First, Excel graphs suck but people know how to use them. Office 12 will do a much better job but we are over a year away.

In a good systems architecture, you should have delineation between layers. This allows for encapsulation of problems, easier maintenance, and the ability to change out the layers as the need arises. It isn't perfect, but it's a good concept.

Presentation Layer Business Logic Layer Data Layer

If you wrap all of this together as 1 unit, it is hard to debug, maintain, and replace layers. SAS typically fits well as the Business Logic layer but oftentimes handles all 3. We all have used SAS for all 3. However, I don't think it is proper to always view it that way especially for production systems.

Imagine this:

Presentation Layer Excel Business Logic Layer SAS Data Layer SQL Server

Now this is more realistic for many of the problems that arise in the field.

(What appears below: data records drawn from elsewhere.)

(** [/^[0-9]+$/] *)
Definition DIMENSIONS_N_REGEX : regex := Plus digit.

(** [(png|jpe?g|gif|bmp)] *)
Definition EXTENSIONS : regex :=
  Alt (Lit "png")
    (Alt (Seq (Lit "jp") (Seq (Opt (Chr "e")) (Chr "g")))
       (Alt (Lit "gif") (Lit "bmp"))).

(** [/\.(png|jpe?g|gif|bmp)'?$/] *)
Definition IMAGE_REGEX : regex :=
  Seq (Chr ".") (Seq EXTENSIONS (Opt (Chr "'"))).

(** [[a-z.\/\-]] *)
Definition is_url_char (c : ascii) : bool :=
  in_range 97 122 c || Ascii.eqb c "." || Ascii.eqb c "/" || Ascii.eqb c "-".

(** [/^http?s:\/\/[a-z.\/\-]*/] *)
Definition URL_REGEX : regex :=
  Seq (Lit "htt") (Seq (Opt (Chr "p"))
    (Seq (Lit "s://") (Star (Class is_url_char)))).

(** [[^/.]] *)
Definition not_slash_dot (c : ascii) : bool :=
  negb (Ascii.eqb c "/" || Ascii.eqb c ".").

(** [/(^|\/)\.[^/.]/]: the alternative [^] anchors the match at the start
    of the string, the alternative [\/] lets it start after any slash. *)
Definition hidden (item : string) : bool :=
  test_prefix (Seq (Chr ".") (Class not_slash_dot)) item
  || test_anywhere (Seq (Chr "/") (Seq (Chr ".") (Class not_slash_dot))) item.

(** [questions[0].validate]; [true] stands for acceptance, [false] for the
    error message. *)
Definition validate_image (value : string) : bool :=
  test_suffix IMAGE_REGEX (JsString.trim value).

(** [questions[0].format] *)
Definition format_image (value : string) : string := JsString.trim value.

(** [questions[1].validate] *)
Definition validate_dimensions (value : string) : bool :=
  test_whole DIMENSIONS_W_H_REGEX value || test_whole DIMENSIONS_N_REGEX value.

End Prompts.

(** ** Numbers of the grid arithmetic

    The grid code only meets integral doubles, the infinities and [NaN].
    [Int z] is the double of the integer [z]. [Number] rounds what it reads
    to the nearest double; products and differences are those of the
    integers, as they are up to 2^53, which is beyond every count a run can
    allocate. A variable that was never assigned, or an array slot past the
    end, is [None] ([undefined]). *)

Module JsNum.

Inductive jsnum : Type :=
| Int (z : Z)
| NaN
| Inf (negative : bool).

(** [Infinity] *)
Definition Infinity : jsnum := Inf false.

(** [a * b], after [ToNumber] of both operands *)
Definition mul (a b : option jsnum) : jsnum :=
  match a, b with
  | Some (Int x), Some (Int y) => Int (x * y)
  | Some (Inf s), Some (Int y) | Some (Int y), Some (Inf s) =>
      if y =? 0 then NaN else Inf (xorb s (y <? 0))
  | Some (Inf s), Some (Inf t) => Inf (xorb s t)
  | _, _ => NaN
  end.

(** [a - b] *)
Definition sub (a b : jsnum) : jsnum :=
  match a, b with
  | Int x, Int y => Int (x - y)
  | Inf s, Int _ => Inf s
  | Int _, Inf t => Inf (negb t)
  | Inf s, Inf t => if Bool.eqb s t then NaN else Inf s
  | _, _ => NaN
  end.

(** Whether [for (let i = 0; i < bound; i++)] has a last round: [i] stays
    below [Infinity] for ever. *)
Definition ends (bound : option jsnum) : bool :=
  match bound with
  | Some (Inf false) => false
  | _ => true
  end.

(** Number of rounds of [for (let i = 0; i < bound; i++)] when it has a
    last one: a comparison with [NaN] or [undefined] is false, and so is
    [0 < -Infinity]. *)
Definition trip (bound : option jsnum) : nat :=
  match bound with
  | Some (Int b) => Z.to_nat b
  | _ => 0%nat
  end.

(** [for (let i = 0; i < bound; i++) s = body(i, s)] *)
Definition for_lt {S : Type} (bound : option jsnum) (body : Z -> S -> S) (s : S) : S :=
  foldl (fun acc i => body i acc) s (seqZ 0 (Z.of_nat (trip bound))).

Definition digit_value (c : ascii) : option Z :=
  let n := nat_of_ascii c in
  if ((48 <=? n) && (n <=? 57))%nat then Some (Z.of_nat n - 48)
  else if ((97 <=? n) && (n <=? 102))%nat then Some (Z.of_nat n - 87)
  else if ((65 <=? n) && (n <=? 70))%nat then Some (Z.of_nat n - 55)
  else None.

(** Value of a run of digits in the given radix, most significant first;
    [None] when a character is not a digit of the radix. *)
Fixpoint digits_from (radix acc : Z) (s : string) : option Z :=
  match s with
  | EmptyString => Some acc
  | String c s' =>
      match digit_value c with
      | Some d => if d <? radix then digits_from radix (radix * acc + d) s' else None
      | None => None
      end
  end.

(** What follows a leading [0x] or [0X], when there is one. *)
Definition hex_prefix (s : string) : option string :=
  match s with
  | String c0 (String c1 rest) =>
      if Ascii.eqb c0 "0" && (Ascii.eqb c1 "x" || Ascii.eqb c1 "X")
      then Some rest else None
  | _ => None
  end.

(** The Number value of a non-negative integer, as Node computes it for a
    numeric literal: the integer itself below 2^53; from there on the
    nearest multiple of [2^e] that has 53 significant bits, the even one of
    two that are equally near; [Infinity] when that is 2^1024 or more. *)
Definition nearest_double (z : Z) : jsnum :=
  if z <? 2 ^ 53 then Int z
  else
    let e := Z.log2 z - 52 in
    let q := Z.shiftr z e in
    let r := z - Z.shiftl q e in
    let half := Z.shiftl 1 (e - 1) in
    let q := if r <? half then q
             else if half <? r then q + 1
             else if Z.even q then q else q + 1 in
    let v := Z.shiftl q e in
    if v <? 2 ^ 1024 then Int v else Infinity.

Now here is the language choices that are best at the level:

Presentation Layer VBA, VB.NET, C# Business Logic Layer SAS, Macro Data Layer SQL

Why are these language choices best: because they are designed for that system. Ask the DB gurus on SAS-L whether they use Base SAS for their DBMS systems or do pass-thru SQL. Chances are the latter because it works better. Just as it works downstream, it also works upstream for the GUI languages.

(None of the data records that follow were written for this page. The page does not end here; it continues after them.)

Lemma kruns_modify {S} (f : S -> S) l (s : S) : kruns (modify f) l s (fun _ s' => s' = f s).
Proof. by exists tt, (f s). Qed.

Lemma kruns_weaken {S A} (m : K S A) l s (Q Q' : A -> S -> Prop) :
  kruns m l s Q -> (forall a s', Q a s' -> Q' a s') -> kruns m l s Q'.
Proof. intros (a & s' & R1 & HQ) H. exists a, s'. split; [done|]. by apply H. Qed.

#[export] Hint Resolve acquire_free release_top acquire_held release_not_held : xv6.

(** Symbolic execution: push a computation whose first step has a known
    result, or take a returned computation apart. *)
Ltac kstep := first
  [ erewrite bind_Ok; [ | solve [ first [ apply release_top | apply acquire_free ]; first [ assumption | set_solver ]
      | reflexivity | eassumption | eauto 3 with xv6 ] ] ].
Ltac ksteps := repeat kstep.

(** Unfolds the monad's operations. *)
Ltac kunfold := unfold mbind, K_bind, mret, K_ret, gets, modify, panic, fault, deref in *.

Ltac kinv H :=
  repeat lazymatch type of H with
  | (_ ≫= _) _ _ = Ok _ _ _ =>
      let a := fresh "a" in let l1 := fresh "l" in let s1 := fresh "s" in
      let H1 := fresh "Hk" in
      apply bind_Ok_inv in H as (a & l1 & s1 & H1 & H)
  end.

I would challenge you to come up with a SAS solution to a complex (or easy) Excel problem and see if it would compete against an Excel .NET solution. Use whatever technology you deem (DDE, Proc Export, ExcelXP tagset, etc.). I will assure you that using Excel libraries is faster, easier to code, easier to maintain, and easier to understand.

Make it a bet on a dinner at SUGI. Restaurant of choice would be Fog City Diner. You can choose the criteria for the tests as long as the SAS-L denizens approve ;-]

Alan

Alan Churchill Savian "Bridging SAS and Microsoft Technologies" www.savian.net

-----Original Message----- From: SAS(r) Discussion [mailto:SAS-L@LISTSERV.UGA.EDU] On Behalf Of toby dunn Sent: Monday, December 05, 2005 8:31 PM To: SAS-L@LISTSERV.UGA.EDU Subject: Re: need help to read a sasdata set and copy that in excel

Alan,

Excel does do a better job at creating some graphs, however why go to the trouble of exporting or importing data when SAS can create the graph in the first place, if it can't do it then sure go forth and use Excel. But if SAs can do just as good a job then it seems silly to me, extra work comes to mind, or even say hard to maintain.

The point I was making is that one should not make their life any harder than it already is by adding Vb .Net, c++, Java or whatever language you feel like substituting in here <> to the mix, so long as SAS can get the job done and that is your starting point. In this case I read it as they were starting in SAS and then trying to get VB code to extract data data values from a SAS data set. The best solution if one had to do the graphas in Excel is simply by createing VB macros in a workbook, then having SAS push the data to it, then have SAS execute the Macros. i believe there was a SUGI paper over this thingy.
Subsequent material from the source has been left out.